• Saved entries:
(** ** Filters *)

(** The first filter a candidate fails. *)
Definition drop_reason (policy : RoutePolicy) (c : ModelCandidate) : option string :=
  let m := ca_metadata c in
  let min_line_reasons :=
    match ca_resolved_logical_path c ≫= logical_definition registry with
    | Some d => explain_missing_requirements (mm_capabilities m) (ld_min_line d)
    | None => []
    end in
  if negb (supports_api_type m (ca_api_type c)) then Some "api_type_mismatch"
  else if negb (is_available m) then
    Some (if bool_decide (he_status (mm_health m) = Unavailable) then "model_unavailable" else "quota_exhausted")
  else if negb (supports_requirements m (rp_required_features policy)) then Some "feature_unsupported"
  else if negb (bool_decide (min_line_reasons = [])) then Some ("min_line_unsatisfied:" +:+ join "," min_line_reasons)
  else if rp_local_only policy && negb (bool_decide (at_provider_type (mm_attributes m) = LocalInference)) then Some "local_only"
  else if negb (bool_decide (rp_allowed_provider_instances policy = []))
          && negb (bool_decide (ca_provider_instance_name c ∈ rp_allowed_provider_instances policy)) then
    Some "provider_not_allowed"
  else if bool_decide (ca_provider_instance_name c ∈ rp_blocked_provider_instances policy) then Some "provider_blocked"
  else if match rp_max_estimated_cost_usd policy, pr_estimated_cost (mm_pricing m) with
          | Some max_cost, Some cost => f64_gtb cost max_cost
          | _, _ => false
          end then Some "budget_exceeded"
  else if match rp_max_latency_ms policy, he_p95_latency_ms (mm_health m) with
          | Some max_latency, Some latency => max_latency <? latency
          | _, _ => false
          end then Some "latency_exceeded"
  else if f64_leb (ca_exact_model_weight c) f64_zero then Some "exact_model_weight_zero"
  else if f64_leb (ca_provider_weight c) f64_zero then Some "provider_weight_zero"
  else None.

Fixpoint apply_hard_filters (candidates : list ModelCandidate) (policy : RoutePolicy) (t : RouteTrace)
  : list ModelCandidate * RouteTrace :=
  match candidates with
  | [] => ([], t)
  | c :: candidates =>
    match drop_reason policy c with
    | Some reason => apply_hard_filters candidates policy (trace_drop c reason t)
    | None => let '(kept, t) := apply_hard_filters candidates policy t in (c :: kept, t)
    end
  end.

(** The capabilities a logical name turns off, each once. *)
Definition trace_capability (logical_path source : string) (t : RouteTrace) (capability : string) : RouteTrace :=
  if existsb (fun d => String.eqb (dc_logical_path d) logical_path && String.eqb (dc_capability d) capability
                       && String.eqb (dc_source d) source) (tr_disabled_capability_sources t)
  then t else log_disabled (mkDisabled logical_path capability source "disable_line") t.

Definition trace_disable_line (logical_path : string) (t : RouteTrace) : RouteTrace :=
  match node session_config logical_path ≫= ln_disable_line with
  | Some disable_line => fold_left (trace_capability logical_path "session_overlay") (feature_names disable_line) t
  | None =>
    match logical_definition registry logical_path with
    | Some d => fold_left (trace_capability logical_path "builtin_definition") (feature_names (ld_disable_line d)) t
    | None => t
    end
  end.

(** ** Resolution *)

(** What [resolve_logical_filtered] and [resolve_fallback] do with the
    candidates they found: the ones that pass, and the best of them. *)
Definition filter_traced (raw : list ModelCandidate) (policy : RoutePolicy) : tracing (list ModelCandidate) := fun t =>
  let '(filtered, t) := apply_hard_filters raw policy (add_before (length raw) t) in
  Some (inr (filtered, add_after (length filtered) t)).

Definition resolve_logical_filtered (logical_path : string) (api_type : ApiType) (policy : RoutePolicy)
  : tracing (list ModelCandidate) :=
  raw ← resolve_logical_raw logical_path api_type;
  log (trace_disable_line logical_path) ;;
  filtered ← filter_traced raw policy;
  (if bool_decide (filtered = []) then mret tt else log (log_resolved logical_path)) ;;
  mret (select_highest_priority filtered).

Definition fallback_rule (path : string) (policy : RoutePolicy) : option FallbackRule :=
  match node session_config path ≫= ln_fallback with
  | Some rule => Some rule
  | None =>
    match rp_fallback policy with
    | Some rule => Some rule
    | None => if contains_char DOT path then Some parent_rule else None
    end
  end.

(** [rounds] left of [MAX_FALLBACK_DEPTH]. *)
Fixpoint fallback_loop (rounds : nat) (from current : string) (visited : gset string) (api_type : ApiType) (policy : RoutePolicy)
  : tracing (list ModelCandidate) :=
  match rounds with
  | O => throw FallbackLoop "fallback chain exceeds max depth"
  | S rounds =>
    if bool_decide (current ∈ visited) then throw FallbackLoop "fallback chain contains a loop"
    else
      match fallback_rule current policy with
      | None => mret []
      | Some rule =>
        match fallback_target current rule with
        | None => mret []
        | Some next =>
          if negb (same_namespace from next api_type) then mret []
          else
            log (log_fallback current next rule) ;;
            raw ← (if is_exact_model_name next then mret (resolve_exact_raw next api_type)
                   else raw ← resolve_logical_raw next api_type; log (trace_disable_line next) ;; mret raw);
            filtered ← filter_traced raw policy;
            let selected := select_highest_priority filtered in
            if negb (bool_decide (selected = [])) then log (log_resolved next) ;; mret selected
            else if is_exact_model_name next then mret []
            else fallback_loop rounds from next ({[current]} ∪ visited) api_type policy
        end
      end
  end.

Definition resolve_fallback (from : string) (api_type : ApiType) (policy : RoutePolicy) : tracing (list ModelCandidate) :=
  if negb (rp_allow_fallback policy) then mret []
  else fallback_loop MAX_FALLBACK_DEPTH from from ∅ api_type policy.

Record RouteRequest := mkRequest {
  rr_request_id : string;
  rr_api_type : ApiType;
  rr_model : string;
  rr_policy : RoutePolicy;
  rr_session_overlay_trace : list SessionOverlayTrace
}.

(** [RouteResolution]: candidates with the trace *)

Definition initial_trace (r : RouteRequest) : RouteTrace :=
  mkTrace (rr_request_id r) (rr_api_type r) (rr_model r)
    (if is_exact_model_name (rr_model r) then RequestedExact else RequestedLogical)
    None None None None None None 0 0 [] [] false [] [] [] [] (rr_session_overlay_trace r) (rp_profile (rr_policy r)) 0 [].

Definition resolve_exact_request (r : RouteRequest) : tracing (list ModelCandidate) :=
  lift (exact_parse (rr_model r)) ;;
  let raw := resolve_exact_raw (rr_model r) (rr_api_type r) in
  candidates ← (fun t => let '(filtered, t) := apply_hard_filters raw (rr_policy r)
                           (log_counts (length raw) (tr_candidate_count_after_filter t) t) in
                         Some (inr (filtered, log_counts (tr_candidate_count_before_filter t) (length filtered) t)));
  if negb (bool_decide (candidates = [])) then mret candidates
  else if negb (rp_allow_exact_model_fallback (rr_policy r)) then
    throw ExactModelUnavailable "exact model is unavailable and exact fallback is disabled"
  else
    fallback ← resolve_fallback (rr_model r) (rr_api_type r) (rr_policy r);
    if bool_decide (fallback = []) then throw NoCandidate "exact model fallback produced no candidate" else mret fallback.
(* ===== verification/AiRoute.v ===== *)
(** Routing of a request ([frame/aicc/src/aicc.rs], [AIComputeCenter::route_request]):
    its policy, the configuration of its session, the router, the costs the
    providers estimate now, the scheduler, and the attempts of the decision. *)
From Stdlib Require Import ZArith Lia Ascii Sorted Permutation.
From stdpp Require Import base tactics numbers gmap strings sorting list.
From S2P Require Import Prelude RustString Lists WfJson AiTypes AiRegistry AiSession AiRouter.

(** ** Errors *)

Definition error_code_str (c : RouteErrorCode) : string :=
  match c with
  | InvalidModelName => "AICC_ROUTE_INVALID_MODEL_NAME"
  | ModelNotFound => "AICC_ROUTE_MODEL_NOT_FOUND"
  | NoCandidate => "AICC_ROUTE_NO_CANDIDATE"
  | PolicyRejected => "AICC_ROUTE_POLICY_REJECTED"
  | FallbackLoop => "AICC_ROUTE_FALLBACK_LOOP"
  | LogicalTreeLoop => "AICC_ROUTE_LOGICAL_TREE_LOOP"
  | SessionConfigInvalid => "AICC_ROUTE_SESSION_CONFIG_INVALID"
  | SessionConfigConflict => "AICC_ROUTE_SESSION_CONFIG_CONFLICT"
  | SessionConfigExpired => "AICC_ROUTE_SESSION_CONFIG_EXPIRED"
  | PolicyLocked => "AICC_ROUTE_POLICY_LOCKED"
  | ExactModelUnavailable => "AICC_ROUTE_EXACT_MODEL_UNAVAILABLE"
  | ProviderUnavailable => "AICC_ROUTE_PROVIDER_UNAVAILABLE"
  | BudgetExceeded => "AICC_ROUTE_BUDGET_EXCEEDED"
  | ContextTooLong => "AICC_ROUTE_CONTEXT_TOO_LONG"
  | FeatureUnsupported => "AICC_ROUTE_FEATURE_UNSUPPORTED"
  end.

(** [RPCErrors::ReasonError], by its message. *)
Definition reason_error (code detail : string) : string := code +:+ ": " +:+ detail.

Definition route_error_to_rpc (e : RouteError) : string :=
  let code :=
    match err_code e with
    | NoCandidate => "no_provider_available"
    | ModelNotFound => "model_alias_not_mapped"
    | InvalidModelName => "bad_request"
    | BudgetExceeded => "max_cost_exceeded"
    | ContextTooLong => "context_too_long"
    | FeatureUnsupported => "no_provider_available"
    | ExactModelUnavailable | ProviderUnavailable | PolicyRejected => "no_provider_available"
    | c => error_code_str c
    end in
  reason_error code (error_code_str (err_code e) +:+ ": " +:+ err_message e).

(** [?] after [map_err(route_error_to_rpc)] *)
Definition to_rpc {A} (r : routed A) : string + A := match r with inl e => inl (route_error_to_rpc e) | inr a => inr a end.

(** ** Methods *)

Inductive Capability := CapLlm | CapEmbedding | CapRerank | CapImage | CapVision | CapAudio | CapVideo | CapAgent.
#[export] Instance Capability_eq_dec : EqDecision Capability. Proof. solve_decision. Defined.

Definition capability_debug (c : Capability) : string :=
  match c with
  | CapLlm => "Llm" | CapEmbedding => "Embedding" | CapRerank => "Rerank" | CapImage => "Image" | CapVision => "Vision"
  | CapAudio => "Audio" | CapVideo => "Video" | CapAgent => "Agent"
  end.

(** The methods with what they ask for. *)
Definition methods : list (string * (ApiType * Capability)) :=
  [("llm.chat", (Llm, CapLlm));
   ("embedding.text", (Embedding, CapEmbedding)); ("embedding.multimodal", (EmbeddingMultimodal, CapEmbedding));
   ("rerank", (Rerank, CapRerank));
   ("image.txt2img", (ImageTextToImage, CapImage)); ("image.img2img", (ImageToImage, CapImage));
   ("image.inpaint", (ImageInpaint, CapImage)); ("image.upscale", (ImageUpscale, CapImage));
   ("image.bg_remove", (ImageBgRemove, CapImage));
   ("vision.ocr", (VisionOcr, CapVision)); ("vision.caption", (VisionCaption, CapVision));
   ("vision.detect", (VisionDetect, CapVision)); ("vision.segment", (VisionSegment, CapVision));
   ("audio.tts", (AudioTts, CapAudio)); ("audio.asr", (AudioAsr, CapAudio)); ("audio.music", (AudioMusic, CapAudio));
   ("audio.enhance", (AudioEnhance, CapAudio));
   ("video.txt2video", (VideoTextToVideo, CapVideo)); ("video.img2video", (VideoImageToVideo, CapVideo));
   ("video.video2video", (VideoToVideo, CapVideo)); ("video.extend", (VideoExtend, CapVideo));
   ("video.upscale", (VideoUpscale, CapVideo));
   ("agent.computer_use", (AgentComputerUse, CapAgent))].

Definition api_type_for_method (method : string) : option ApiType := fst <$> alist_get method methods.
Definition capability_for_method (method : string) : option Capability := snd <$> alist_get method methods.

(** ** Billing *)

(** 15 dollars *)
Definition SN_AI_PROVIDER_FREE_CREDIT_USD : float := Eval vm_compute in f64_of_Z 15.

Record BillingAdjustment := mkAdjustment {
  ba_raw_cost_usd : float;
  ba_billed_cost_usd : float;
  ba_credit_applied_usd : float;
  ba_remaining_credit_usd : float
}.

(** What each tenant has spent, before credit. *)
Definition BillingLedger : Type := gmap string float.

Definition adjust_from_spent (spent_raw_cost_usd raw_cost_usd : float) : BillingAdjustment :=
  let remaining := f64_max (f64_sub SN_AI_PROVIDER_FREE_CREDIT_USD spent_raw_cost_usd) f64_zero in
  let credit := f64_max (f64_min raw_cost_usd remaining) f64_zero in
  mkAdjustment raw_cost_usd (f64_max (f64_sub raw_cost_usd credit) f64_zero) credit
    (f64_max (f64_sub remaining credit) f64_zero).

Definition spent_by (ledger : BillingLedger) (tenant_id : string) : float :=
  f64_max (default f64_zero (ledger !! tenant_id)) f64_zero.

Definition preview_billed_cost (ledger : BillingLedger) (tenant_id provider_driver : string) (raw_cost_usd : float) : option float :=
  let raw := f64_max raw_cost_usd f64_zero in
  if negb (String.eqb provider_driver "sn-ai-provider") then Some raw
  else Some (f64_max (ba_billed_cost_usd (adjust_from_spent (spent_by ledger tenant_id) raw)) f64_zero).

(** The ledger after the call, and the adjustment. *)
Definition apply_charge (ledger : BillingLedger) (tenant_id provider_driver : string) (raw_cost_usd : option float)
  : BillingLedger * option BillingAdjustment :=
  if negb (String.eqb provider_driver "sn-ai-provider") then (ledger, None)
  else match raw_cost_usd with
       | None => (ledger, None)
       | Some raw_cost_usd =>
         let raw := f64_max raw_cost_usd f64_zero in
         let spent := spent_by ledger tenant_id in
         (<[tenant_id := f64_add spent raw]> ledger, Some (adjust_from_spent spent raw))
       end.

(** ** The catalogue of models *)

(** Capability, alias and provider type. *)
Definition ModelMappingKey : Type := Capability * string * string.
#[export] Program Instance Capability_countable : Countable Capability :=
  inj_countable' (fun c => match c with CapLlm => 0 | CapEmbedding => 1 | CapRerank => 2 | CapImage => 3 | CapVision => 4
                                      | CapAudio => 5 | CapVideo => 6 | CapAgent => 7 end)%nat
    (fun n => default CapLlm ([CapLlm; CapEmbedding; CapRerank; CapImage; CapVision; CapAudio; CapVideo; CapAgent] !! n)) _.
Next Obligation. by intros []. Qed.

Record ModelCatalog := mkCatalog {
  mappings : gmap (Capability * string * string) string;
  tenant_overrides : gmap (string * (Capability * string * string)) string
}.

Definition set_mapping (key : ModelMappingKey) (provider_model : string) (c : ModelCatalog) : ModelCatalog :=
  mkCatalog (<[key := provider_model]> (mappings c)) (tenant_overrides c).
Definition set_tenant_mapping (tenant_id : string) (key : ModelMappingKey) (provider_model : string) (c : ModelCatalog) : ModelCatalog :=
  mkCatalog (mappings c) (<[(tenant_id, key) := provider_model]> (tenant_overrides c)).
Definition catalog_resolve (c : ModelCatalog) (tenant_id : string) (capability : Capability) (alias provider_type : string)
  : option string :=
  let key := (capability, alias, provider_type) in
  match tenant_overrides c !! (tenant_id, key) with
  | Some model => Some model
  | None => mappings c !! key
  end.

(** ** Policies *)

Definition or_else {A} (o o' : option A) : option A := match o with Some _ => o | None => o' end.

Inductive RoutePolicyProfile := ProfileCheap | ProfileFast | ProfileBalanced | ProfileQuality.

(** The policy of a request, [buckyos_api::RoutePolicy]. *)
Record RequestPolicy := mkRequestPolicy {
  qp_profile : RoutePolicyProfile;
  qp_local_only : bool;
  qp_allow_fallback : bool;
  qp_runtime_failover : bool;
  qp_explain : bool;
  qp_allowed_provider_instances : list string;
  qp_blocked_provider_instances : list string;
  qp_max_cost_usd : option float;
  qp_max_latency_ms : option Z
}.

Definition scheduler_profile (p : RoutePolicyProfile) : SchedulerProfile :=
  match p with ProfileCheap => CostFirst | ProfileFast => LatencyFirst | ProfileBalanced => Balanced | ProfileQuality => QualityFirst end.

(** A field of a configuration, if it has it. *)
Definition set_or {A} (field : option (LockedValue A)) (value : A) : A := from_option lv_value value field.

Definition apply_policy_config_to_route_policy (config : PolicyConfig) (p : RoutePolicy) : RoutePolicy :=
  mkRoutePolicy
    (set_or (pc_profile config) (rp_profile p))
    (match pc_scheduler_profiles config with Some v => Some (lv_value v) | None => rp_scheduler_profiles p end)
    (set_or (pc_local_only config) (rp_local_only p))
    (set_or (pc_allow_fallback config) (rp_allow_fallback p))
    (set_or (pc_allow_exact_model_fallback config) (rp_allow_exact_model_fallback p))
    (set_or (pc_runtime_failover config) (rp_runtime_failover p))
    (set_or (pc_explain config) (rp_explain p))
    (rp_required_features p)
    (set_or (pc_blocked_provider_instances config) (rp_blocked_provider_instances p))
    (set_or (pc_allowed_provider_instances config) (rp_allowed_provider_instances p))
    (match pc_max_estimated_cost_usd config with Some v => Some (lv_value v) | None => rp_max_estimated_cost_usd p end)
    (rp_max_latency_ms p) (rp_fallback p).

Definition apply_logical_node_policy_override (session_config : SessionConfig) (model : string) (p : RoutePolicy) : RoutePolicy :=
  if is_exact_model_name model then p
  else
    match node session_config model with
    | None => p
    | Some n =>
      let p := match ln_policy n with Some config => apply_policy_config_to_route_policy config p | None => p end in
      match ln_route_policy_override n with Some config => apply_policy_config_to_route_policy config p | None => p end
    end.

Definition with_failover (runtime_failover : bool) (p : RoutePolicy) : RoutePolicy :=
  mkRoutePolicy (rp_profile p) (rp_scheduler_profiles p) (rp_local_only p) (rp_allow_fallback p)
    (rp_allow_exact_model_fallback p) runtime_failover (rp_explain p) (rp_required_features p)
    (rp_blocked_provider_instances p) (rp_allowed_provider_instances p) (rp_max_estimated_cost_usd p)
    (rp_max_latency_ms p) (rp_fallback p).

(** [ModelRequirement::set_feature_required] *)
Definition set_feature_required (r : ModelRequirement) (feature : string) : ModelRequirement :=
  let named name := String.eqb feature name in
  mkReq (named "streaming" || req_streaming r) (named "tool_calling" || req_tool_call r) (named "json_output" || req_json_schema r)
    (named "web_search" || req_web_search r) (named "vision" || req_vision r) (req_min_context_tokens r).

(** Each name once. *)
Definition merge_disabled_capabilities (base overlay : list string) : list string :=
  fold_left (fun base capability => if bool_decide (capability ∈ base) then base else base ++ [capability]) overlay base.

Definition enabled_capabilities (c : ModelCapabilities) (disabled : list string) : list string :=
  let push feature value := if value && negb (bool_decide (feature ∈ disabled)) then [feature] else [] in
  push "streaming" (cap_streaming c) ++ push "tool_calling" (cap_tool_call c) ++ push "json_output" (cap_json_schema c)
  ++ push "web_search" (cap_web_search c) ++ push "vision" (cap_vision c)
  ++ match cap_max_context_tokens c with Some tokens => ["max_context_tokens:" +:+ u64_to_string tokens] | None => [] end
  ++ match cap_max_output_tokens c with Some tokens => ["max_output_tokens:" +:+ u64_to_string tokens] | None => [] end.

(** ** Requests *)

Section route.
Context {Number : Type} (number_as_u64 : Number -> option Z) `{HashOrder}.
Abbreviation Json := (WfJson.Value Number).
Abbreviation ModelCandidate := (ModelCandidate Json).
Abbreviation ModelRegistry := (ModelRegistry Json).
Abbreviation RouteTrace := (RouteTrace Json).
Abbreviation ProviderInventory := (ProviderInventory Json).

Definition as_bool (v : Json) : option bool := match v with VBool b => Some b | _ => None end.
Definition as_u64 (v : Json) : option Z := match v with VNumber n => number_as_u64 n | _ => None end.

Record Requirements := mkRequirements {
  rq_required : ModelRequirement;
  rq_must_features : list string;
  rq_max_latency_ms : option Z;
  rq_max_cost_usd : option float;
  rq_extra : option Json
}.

• The task: Proceeding from the line containing "(** The capabilities" through the line containing "Some (inr (filtered, add_after", transcribe the lines above exactly, both end lines included.

• Written response:
(** The capabilities a logical name turns off, each once. *)
Definition trace_capability (logical_path source : string) (t : RouteTrace) (capability : string) : RouteTrace :=
  if existsb (fun d => String.eqb (dc_logical_path d) logical_path && String.eqb (dc_capability d) capability
                       && String.eqb (dc_source d) source) (tr_disabled_capability_sources t)
  then t else log_disabled (mkDisabled logical_path capability source "disable_line") t.

Definition trace_disable_line (logical_path : string) (t : RouteTrace) : RouteTrace :=
  match node session_config logical_path ≫= ln_disable_line with
  | Some disable_line => fold_left (trace_capability logical_path "session_overlay") (feature_names disable_line) t
  | None =>
    match logical_definition registry logical_path with
    | Some d => fold_left (trace_capability logical_path "builtin_definition") (feature_names (ld_disable_line d)) t
    | None => t
    end
  end.

(** ** Resolution *)

(** What [resolve_logical_filtered] and [resolve_fallback] do with the
    candidates they found: the ones that pass, and the best of them. *)
Definition filter_traced (raw : list ModelCandidate) (policy : RoutePolicy) : tracing (list ModelCandidate) := fun t =>
  let '(filtered, t) := apply_hard_filters raw policy (add_before (length raw) t) in
  Some (inr (filtered, add_after (length filtered) t)).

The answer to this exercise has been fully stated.